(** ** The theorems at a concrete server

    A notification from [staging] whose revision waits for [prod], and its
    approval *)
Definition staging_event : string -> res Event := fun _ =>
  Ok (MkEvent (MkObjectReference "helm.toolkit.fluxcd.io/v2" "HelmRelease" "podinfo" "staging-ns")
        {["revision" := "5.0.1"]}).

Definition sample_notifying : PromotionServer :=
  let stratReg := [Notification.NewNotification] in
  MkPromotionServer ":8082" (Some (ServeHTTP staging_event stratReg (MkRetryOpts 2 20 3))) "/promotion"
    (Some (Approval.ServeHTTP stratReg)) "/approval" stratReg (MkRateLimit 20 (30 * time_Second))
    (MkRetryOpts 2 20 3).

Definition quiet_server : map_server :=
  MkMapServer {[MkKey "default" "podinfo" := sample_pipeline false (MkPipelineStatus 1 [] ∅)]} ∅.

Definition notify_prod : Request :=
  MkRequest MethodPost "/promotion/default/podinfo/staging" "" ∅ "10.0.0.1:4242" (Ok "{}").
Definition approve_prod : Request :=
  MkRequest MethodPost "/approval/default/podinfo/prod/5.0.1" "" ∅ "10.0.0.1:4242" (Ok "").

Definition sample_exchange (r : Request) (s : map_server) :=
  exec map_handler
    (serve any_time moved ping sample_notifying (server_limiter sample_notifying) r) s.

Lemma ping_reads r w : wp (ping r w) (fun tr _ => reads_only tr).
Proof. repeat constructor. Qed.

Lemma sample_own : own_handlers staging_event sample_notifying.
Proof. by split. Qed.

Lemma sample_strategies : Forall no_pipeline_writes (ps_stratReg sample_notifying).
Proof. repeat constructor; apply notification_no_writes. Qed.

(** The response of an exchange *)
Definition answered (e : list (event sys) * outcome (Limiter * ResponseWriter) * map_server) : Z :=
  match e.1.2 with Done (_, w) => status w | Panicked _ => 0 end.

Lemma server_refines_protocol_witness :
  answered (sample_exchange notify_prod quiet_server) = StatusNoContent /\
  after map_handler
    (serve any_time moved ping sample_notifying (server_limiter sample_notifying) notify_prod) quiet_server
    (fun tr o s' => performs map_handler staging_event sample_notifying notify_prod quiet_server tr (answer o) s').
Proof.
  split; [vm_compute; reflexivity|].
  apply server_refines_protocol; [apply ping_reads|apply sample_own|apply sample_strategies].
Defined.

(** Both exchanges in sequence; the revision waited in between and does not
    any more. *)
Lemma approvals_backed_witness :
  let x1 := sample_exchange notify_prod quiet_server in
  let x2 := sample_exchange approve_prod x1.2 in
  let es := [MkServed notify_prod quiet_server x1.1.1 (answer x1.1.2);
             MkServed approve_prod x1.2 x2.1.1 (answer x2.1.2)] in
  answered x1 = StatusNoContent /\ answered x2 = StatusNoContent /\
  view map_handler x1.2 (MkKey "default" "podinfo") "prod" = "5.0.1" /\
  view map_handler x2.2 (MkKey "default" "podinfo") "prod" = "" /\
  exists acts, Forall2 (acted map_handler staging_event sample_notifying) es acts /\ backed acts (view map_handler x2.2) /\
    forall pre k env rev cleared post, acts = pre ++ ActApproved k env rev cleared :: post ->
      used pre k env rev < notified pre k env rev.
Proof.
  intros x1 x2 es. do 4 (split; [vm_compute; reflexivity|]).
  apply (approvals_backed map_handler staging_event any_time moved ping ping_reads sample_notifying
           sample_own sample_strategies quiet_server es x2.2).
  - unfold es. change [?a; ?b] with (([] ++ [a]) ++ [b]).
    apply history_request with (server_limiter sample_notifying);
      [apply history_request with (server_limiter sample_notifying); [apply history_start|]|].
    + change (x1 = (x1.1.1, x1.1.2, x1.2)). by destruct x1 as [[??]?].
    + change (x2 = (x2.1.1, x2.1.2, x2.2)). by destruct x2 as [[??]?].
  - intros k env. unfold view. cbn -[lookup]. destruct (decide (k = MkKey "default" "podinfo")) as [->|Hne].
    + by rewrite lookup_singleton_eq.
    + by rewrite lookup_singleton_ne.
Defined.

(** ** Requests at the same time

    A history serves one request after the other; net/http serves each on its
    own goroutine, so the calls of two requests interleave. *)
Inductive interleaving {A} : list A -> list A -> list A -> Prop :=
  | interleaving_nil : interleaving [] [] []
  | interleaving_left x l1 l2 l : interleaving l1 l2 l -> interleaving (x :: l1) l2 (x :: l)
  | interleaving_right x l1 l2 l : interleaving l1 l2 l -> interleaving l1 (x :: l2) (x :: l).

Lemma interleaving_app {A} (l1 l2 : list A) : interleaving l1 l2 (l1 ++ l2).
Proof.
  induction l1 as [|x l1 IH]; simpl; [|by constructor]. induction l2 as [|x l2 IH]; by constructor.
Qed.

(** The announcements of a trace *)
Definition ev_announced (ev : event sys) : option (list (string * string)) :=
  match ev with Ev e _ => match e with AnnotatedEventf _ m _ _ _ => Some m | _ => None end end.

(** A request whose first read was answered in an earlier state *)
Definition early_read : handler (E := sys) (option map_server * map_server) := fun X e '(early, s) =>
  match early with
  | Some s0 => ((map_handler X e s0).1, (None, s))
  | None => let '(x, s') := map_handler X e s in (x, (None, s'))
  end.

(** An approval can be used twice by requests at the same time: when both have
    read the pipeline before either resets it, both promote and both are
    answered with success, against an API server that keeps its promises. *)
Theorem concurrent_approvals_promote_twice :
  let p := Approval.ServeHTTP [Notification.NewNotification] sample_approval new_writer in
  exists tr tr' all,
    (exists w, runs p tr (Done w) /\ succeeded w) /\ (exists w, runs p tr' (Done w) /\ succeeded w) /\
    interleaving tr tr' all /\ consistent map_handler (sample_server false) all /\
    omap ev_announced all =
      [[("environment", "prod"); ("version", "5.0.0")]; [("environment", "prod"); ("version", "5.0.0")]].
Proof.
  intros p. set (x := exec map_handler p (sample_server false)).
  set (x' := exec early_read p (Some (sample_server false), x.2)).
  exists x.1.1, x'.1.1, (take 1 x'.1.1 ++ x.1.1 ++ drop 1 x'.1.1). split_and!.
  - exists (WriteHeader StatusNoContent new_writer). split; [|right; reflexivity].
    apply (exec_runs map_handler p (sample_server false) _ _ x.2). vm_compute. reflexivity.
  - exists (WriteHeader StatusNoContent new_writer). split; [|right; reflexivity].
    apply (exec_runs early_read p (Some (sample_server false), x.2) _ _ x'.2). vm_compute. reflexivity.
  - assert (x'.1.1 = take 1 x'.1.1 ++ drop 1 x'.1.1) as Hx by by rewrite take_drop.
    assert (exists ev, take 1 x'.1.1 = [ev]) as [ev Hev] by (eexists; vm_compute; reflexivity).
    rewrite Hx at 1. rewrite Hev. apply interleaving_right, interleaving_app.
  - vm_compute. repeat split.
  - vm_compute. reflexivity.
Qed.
☆ ☆ ☆
AIM OF THE EXERCISE: Above are the records; print exactly the lines from the line with "answered x1 = StatusNoContent" to the line with "intros x1 x2", including both, and nothing else.

EXPECTED OUTPUT:
  answered x1 = StatusNoContent /\ answered x2 = StatusNoContent /\
  view map_handler x1.2 (MkKey "default" "podinfo") "prod" = "5.0.1" /\
  view map_handler x2.2 (MkKey "default" "podinfo") "prod" = "" /\
  exists acts, Forall2 (acted map_handler staging_event sample_notifying) es acts /\ backed acts (view map_handler x2.2) /\
    forall pre k env rev cleared post, acts = pre ++ ActApproved k env rev cleared :: post ->
      used pre k env rev < notified pre k env rev.
Proof.
  intros x1 x2 es. do 4 (split; [vm_compute; reflexivity|]).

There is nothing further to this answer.